As an outsider, I found it a bit funny how proudly the cowboys wear their belt buckles. They earn them by placing or winning events at rodeos mostly, and it seems like a cowboy or cowgirl would not be a real cowboy without such a giant belt buckle.
The day had been bullishly hot, well over 40 degrees or 104 Fahrenheit. The cowboys and cowgirls were not to be envied. What’s more, it all looked exhausting. The longer the day lasted, the more difficult it became to recognize which of the many animals had not yet had their turn.
It was late afternoon when the counting of the ear clippings marked the end of the branding day.
Traditionally, after the branding, everyone is eating together before heading the long way home. The following morning Mary and Wes followed another tradition by having the castrated testicles for breakfast – at least that’s what they had announced.

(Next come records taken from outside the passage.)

(* ===== verification/RingTheory.v ===== *)
(** The theorems about ring positions and the division of ranges ([Ring]): the order of
    positions is total and agrees with the comparators of partitions; a sharder divides
    a range into pieces of one shard each; subtracting ranges; splitting by the most
    significant bits. *)
From S2P Require Import Prelude Bytes Ordering Interval IntervalTheory Tokens Ring.
Open Scope Z_scope.

(** * The order of positions *)

Section order.
Context {K : Type} (key_compare : K -> K -> comparison) `{!TotalOrder key_compare}.
Local Abbreviation compare_views := (ring_position_tri_compare key_compare).
Local Abbreviation compare_positions := (ring_position_compare key_compare).

(** A position without a key lies before or after all keys of its token. *)
Definition side_of_keys (v : ring_position_view K) : Z :=
  match v_key v with Some _ => 0 | None => if v_weight v >? 0 then 1 else -1 end.

Lemma compare_views_lex lh rh :
  compare_views lh rh =
    then_compare (token_compare (v_token lh) (v_token rh))
      (then_compare (side_of_keys lh ?= side_of_keys rh)
        (then_compare (list_compare key_compare (option_list (v_key lh)) (option_list (v_key rh)))
          (v_weight lh ?= v_weight rh))).
Proof.
  destruct lh as [lt lk lw], rh as [rt rk rw]. unfold ring_position_tri_compare, side_of_keys. simpl.
  replace (lw - rw ?= 0) with (lw ?= rw) by (zcompare; try done; lia).
  destruct (token_compare lt rt); [|done..].
  destruct lk as [lk|], rk as [rk|]; simpl.
  - by destruct (key_compare lk rk).
  - by destruct (rw >? 0).
  - by destruct (lw >? 0).
  - destruct (Z.gtb_spec lw 0), (Z.gtb_spec rw 0); simpl; zcompare; try done; lia.
Qed.

#[export] Instance compare_views_total : TotalOrder compare_views.
Proof.
  pose proof (lex_total (list_compare key_compare) Z.compare
    (fun v : ring_position_view K => option_list (v_key v)) v_weight) as Hkey.
  pose proof (lex_total Z.compare _ side_of_keys (fun v : ring_position_view K => v) (TotalOrder1 := Hkey)) as Hside.
  pose proof (lex_total token_compare _ v_token (fun v : ring_position_view K => v) (TotalOrder1 := Hside)) as [Hrefl Hsym Htrans].
  split; intros *; rewrite !compare_views_lex; [apply Hrefl|apply Hsym|apply Htrans].
Qed.

#[export] Instance compare_positions_total : TotalOrder compare_positions.
Proof. apply (by_key_total compare_views (fun p => view_of p false)). Qed.

Lemma compare_views_token lh rh : compare_views lh rh <> Gt -> token_compare (v_token lh) (v_token rh) <> Gt.
Proof. unfold ring_position_tri_compare. by destruct (token_compare (v_token lh) (v_token rh)). Qed.

Lemma compare_views_lt_token lh rh : token_compare (v_token lh) (v_token rh) = Lt -> compare_views lh rh = Lt.
Proof. unfold ring_position_tri_compare. by intros ->. Qed.

(** What the constructors establish: a position without a key is before or after the keys. *)
Definition view_ok (v : ring_position_view K) : Prop :=
  v_key v = None -> v_weight v = bound_start \/ v_weight v = bound_end.
Definition position_ok (p : ring_position K) : Prop := view_ok (view_of p false).

(** The comparators of partitions and positions. They define one total order: each of the
    comparators of a partition with a partition, with a position and with a position of an
    sstable index is the comparator of positions, applied to the positions of the partitions. *)
Theorem ring_order_correct (dk other : decorated_key K) (p : ring_position K) (v : ring_position_view K) :
  position_ok p -> view_ok v ->
  TotalOrder compare_views /\
  decorated_key_compare key_compare dk other = compare_views (view_of_key dk false) (view_of_key other false) /\
  decorated_key_compare_position key_compare dk p = compare_views (view_of_key dk false) (view_of p false) /\
  compare_for_sstables key_compare v dk = compare_views v (view_of_key dk false).
Proof.
  intros Hp Hv. split; [apply _|]. destruct dk as [t k], other as [ot ok], p as [pt pb pk], v as [vt vk vw].
  unfold position_ok, view_ok, bound_start, bound_end, view_of, relation_to_keys in Hp, Hv. simpl in Hp, Hv.
  unfold decorated_key_compare, decorated_key_compare_position, compare_for_sstables, ring_position_tri_compare,
    view_of, view_of_key, relation_to_keys. simpl. split_and!.
  - destruct (token_compare t ot); [|done..]. by destruct (key_compare k ok).
  - destruct (token_compare t pt); [|done..]. destruct pk as [pk|]; [by destruct (key_compare k pk)|].
    destruct (Hp eq_refl) as [->| ->]; done.
  - destruct (token_compare vt t); [|done..]. destruct vk as [vk|].
    + rewrite (cmp_sym key_compare k vk). replace (vw - 0) with vw by lia. by destruct (key_compare k vk).
    + destruct (Hv eq_refl) as [->| ->]; done.
Qed.

End order.

(** * Dividing a range among shards *)

Section sharding.
Context {K : Type} (key_compare : K -> K -> comparison) `{!TotalOrder key_compare}.
Context (sh : sharder) `{!SharderLaws sh}.
Local Abbreviation cmp := (ring_position_compare key_compare).
Local Notation "a ≺ b" := (cut_compare cmp a b = Lt) (at level 70).
Local Notation "a ≼ b" := (cut_compare cmp a b <> Gt) (at level 70).
Local Ltac rank_lia ps := rank_with (cut_compare cmp) ps.
(** Bounds of the same side are ordered as their places; an end lies before a start if nothing
    is between them. *)
Lemma bound_less_place b1 b2 :
  bound_less types b1 b2 = true <->
  if negb (is_start_kind (bv_kind b1)) && is_start_kind (bv_kind b2) then place_compare (bound_place b1) (bound_place b2) <> Gt
  else place_compare (bound_place b1) (bound_place b2) = Lt.
Proof using.
  unfold bound_less, bound_tri_compare, bound_place, place_compare. rewrite bool_decide_eq_true.
  destruct b1 as [p1 k1], b2 as [p2 k2]. cbn [fst snd bv_prefix bv_kind].
  destruct (place_weights p1 p2) as [Hw|Hw]; [rewrite !Hw; by destruct k1, k2|].
  assert (forall k, (weight k <=? 0) = (bound_weight_value (position_weight k) <=? 0)) as Hk by (by intros []).
  destruct (Hw (weight (k1)) (weight k2)) as [Hne Heq]. rewrite <- (Heq _ _ (Hk k1) (Hk k2)).
  destruct (place_tri_compare types p1 (weight k1) p2 (weight k2)), k1, k2; simpl; naive_solver.
Qed.

Lemma key_bound_less_place p b :
  key_bound_less types p b = true <-> place_compare (key_place p) (bound_place b) = Lt.
Proof using.
  unfold key_bound_less, bound_place, key_place, place_compare. rewrite bool_decide_eq_true. cbn [fst snd].
  destruct b as [q k]. cbn [bv_prefix bv_kind].
  destruct (place_weights p q) as [Hw|Hw]; [rewrite !Hw; by destruct k|].
  destruct (Hw 0 (weight k)) as [_ Heq]. by rewrite (Heq 0 (bound_weight_value (position_weight k))) by (by destruct k).
Qed.

Lemma bound_key_less_place b p :
  bound_key_less types b p = true <-> place_compare (bound_place b) (key_place p) = Lt.
Proof using.
  unfold bound_key_less, bound_place, key_place, place_compare. rewrite bool_decide_eq_true. cbn [fst snd].
  destruct b as [q k]. cbn [bv_prefix bv_kind].
  destruct (place_weights q p) as [Hw|Hw]; [rewrite !Hw; by destruct k|].
  destruct (Hw (weight k) 0) as [_ Heq]. by rewrite (Heq (bound_weight_value (position_weight k)) 0) by (by destruct k).
Qed.

(** No key lies on the place of a bound. *)
Lemma bound_place_not_key b p : place_compare (bound_place b) (key_place p) <> Eq.
Proof using.
  unfold bound_place, key_place, place_compare. cbn [fst snd]. destruct b as [q k]. cbn [bv_prefix bv_kind].
  destruct (place_weights q p) as [Hw|Hw]; [rewrite Hw; by destruct k|apply Hw].
Qed.

End places.

(** * The order of positions *)

Section positions.
Context {V : Type} (types : list (V -> V -> comparison)) `{Htypes : !ColumnTypes types}.

(** Exactly the positions of the clustered region have a key, of at most as many values as
    there are clustering columns. *)
Definition position_ok (p : position_in_partition V) : Prop :=
  match p_ck p with
  | Some ck => p_type p = clustered /\ (length ck <= length types)%nat
  | None => p_type p <> clustered
  end.

Definition position_place (p : position_in_partition V) : place :=
  match p_ck p with Some ck => (ck, bound_weight_value (p_weight p)) | None => ([], 0) end.

Definition position_order (a b : position_in_partition V) : comparison :=
  then_compare (region_rank (p_type a) ?= region_rank (p_type b)) (place_compare types (position_place a) (position_place b)).

#[export] Instance position_order_total : TotalOrder position_order.
Proof using Htypes. apply (lex_total Z.compare (place_compare types) (fun p => region_rank (p_type p)) position_place). Qed.
Lemma key_equal_refl k : (length k <= length types)%nat -> key_equal types k k = true.
Proof using Htypes. intros. apply (place_key_equal types k k 0); [done|]. apply (cmp_refl cmp). Qed.

Lemma rt_equal_refl rt : rt_wf rt -> rt_equal types rt rt = true.
Proof using Htypes.
  intros (_ & _ & ? & ?). unfold rt_equal, bound_view_equal. simpl.
  by rewrite !bool_decide_eq_true_2, !key_equal_refl by done.
Qed.

Lemma ordered_wf p l x : ordered p l -> x ∈ l -> rt_ok x.
Proof using.
  revert p. induction l as [|rt l IH]; intros p; [by intros _ ?%elem_of_nil|]. cbn [ordered].
  intros (Hok & _ & Hl) [->|Hx]%elem_of_cons; [done|by eapply IH].
Qed.

(** All that precedes an entry ends before it begins. *)
Lemma ordered_before p a rt b x : ordered p (a ++ rt :: b) -> x ∈ a -> place_lt (lo rt) (hi x) = false.
Proof using Htypes.
  revert p. induction a as [|y a IH]; intros p; [by intros _ ?%elem_of_nil|]. cbn [ordered app].
  intros (_ & _ & Hl) [->|Hx]%elem_of_cons; [|by apply (IH _ Hl)].
  clear IH. revert y p Hl. induction a as [|z a IH]; intros y p; [naive_solver|]. cbn [ordered app].
  intros ([_ Hz] & Hyz & Hl). specialize (IH z p Hl). places [lo rt; hi y; lo z; hi z].
Qed.

Lemma entry_value_app (a : list entry) id rt b : NoDup (a ++ (id, rt) :: b).*1 -> entry_value (a ++ (id, rt) :: b) id = Some rt.
Proof using.
  unfold entry_value. induction a as [|[i r] a IH]; simpl.
  - intros _. by rewrite decide_True.
  - rewrite NoDup_cons. intros [Hi Hnd]. rewrite decide_False.
    + specialize (IH Hnd). by destruct (list_find _ _) as [[]|].
    + intros ->. apply Hi. rewrite fmap_app, elem_of_app. right. left.
Qed.

Lemma find_entry_app (a : list entry) id rt b :
  ordered None (a ++ (id, rt) :: b).*2 -> find_entry types (a ++ (id, rt) :: b) rt = Some (length a).
Proof using Htypes.
  intros Hord. rewrite fmap_app in Hord. cbn [fmap list_fmap snd] in Hord.
  assert (rt_ok rt) as [Hwf Hlt] by (eapply ordered_wf; [exact Hord|]; apply elem_of_app; right; left).
  unfold find_entry. rewrite list_find_app_r.
  - simpl. rewrite decide_True.
    + simpl. by rewrite rt_equal_refl.
    + unfold same_end. simpl. rewrite end_less_place by done.
      assert (place_lt (hi rt) (hi rt) = false) as -> by (places [hi rt]). done.
  - apply list_find_None, Forall_forall. intros e He.
    assert (e.2 ∈ a.*2) as He2 by (by apply list_elem_of_fmap_2).
    assert (rt_ok e.2) as [Hewf _] by (eapply ordered_wf; [exact Hord|]; apply elem_of_app; by left).
    pose proof (ordered_before _ _ _ _ _ Hord He2). unfold same_end. rewrite !end_less_place by done.
    assert (place_lt (hi e.2) (hi rt) = true) as -> by (places [hi e.2; lo rt; hi rt]). done.
Qed.

Lemma insert_entry_app (a : list entry) e b : ordered None (a ++ e :: b).*2 -> insert_entry types (a ++ b) e = a ++ e :: b.
Proof using Htypes.
  intros Hord. rewrite fmap_app in Hord. cbn [fmap list_fmap] in Hord.
  assert (forall x, x ∈ a.*2 -> rt_wf x /\ place_lt (lo x) (lo e.2) = true) as Ha.
  { intros x Hx. assert (rt_ok x) as [??] by (eapply ordered_wf; [exact Hord|]; apply elem_of_app; by left).
    split; [done|]. pose proof (ordered_before _ _ _ _ _ Hord Hx). places [lo x; hi x; lo e.2]. }
  apply ordered_ranges_app in Hord as [_ ([Hewf He] & _ & Hb)].
  induction a as [|x a IH]; simpl.
  - destruct b as [|y b]; [done|]. simpl. cbn [ordered fmap list_fmap] in Hb. destruct Hb as ([Hywf Hy] & Hey & _).
    rewrite !rt_less_place by done.
    assert (place_lt (lo y.2) (lo e.2) = false) as -> by (places [lo y.2; lo e.2; hi e.2]).
    assert (place_lt (lo e.2) (lo y.2) = true) as -> by (places [lo y.2; lo e.2; hi e.2]). done.
  - destruct (Ha x.2) as [Hx Hlt]; [left|]. rewrite rt_less_place, Hlt by done. f_equal. apply IH.
    intros y Hy. apply Ha. by right.
Qed.

Lemma undo_edit l op l' : edit l op l' -> sane l -> sane l' -> undo types op l' = Ret l.
Proof using Htypes.
  intros Hop [Hord Hnd] [Hord' Hnd']. destruct Hop as [a b id rt|a e b|a id old new b]; simpl.
  - rewrite entry_value_app by done. simpl. rewrite find_entry_app by done. f_equal.
    clear. induction a; simpl; [done|]. by f_equal.
  - by rewrite insert_entry_app.
  - rewrite entry_value_app by done. simpl. rewrite find_entry_app by done. f_equal.
    clear. induction a; simpl; [done|]. by f_equal.
Qed.

(** Undoing the operations of an edit in reverse gives back the list, and every assertion of the
    way holds. *)
Lemma undo_edits l ops l' : edits l ops l' -> undo_all types (rev ops) l' = Ret l.
Proof using Htypes.
  induction 1 as [|l ops l' op l'' Hops IH Hop Hs]; [done|]. rewrite rev_app_distr. simpl.
  rewrite (undo_edit l' op l'') by (try done; by apply edits_sane in Hops as [_ ?]). done.
Qed.

(** * Inserting a range tombstone *)

Section inserting.
Context (recording : bool).
Abbreviation editor := (editor V).

Definition ids_ok (next : N) (es : list entry) : Prop := NoDup es.*1 /\ Forall (fun id => (id < next)%N) es.*1.

Definition recorded (ops : list undo_op) : list undo_op := if recording then ops else [].

Lemma recorded_app ops ops' : recorded (ops ++ ops') = recorded ops ++ recorded ops'.
Proof using. unfold recorded. by destruct recording. Qed.

(** What an insertion of [tomb] from [s] to [e] at the iterator does: only entries from the
    iterator on change. *)
Definition inserted (ed : editor) (after : list entry) (s e : place) (tomb : tombstone)
    (r : outcome Empty_set (editor * list entry)) : Prop :=
  exists ed' after' out ops,
    r = Ret (ed', after') /\ ed_before ed' ++ after' = ed_before ed ++ out /\
    ed_ops ed' = ed_ops ed ++ recorded ops /\
    edits (ed_before ed ++ after) ops (ed_before ed ++ out) /\
    Forall (fun id => (id < ed_next ed')%N) (ed_before ed ++ out).*1 /\
    canonical (last_of None (ed_before ed).*2) out.*2 /\
    forall x, covering out.*2 x = overlay s e tomb x (covering after.*2 x).

(** Steps that the insertion takes before it goes on, and before it ends. *)
Lemma inserted_step ed after ed1 mid after1 ops s e s1 e1 tomb r :
  ed_before ed1 = ed_before ed ++ mid -> ed_ops ed1 = ed_ops ed ++ recorded ops ->
  edits (ed_before ed ++ after) ops (ed_before ed1 ++ after1) ->
  canonical (last_of None (ed_before ed).*2) mid.*2 ->
  (forall x, match covering mid.*2 x with Some t => Some t | None => overlay s1 e1 tomb x (covering after1.*2 x) end =
    overlay s e tomb x (covering after.*2 x)) ->
  inserted ed1 after1 s1 e1 tomb r -> inserted ed after s e tomb r.
Proof using.
  intros Hb Hops Hed Hmid Hcov (ed' & after' & out & ops' & -> & Hout & Hops' & Hed' & Hids & Hcan & Hcov').
  exists ed', after', (mid ++ out), (ops ++ ops'). rewrite Hb, <- !app_assoc in *. split_and!; try done.
  - by rewrite Hops', Hops, recorded_app, app_assoc.
  - by eapply edits_app.
  - rewrite fmap_app. apply canonical_app. split; [done|].
    rewrite fmap_app in Hcan. unfold last_of in *. rewrite last_app in Hcan. by destruct (last mid.*2).
  - intros x. rewrite fmap_app, covering_app, <- Hcov, Hcov'. done.
Qed.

I needn’t have worried about how I would get back to the road; after the delicious branding feast, we were given a ride back to our route in a horse trailer – which was also once exciting 😉
As always, the morning hours are the times when the light is most atmospheric and therefore most suitable for photography. Unfortunately, you can’t photograph such events only when the sun has just risen, but you also have to accept that the light will get worse as the day goes on. Nevertheless, I tried to capture this for me exciting and eventful day as well as possible.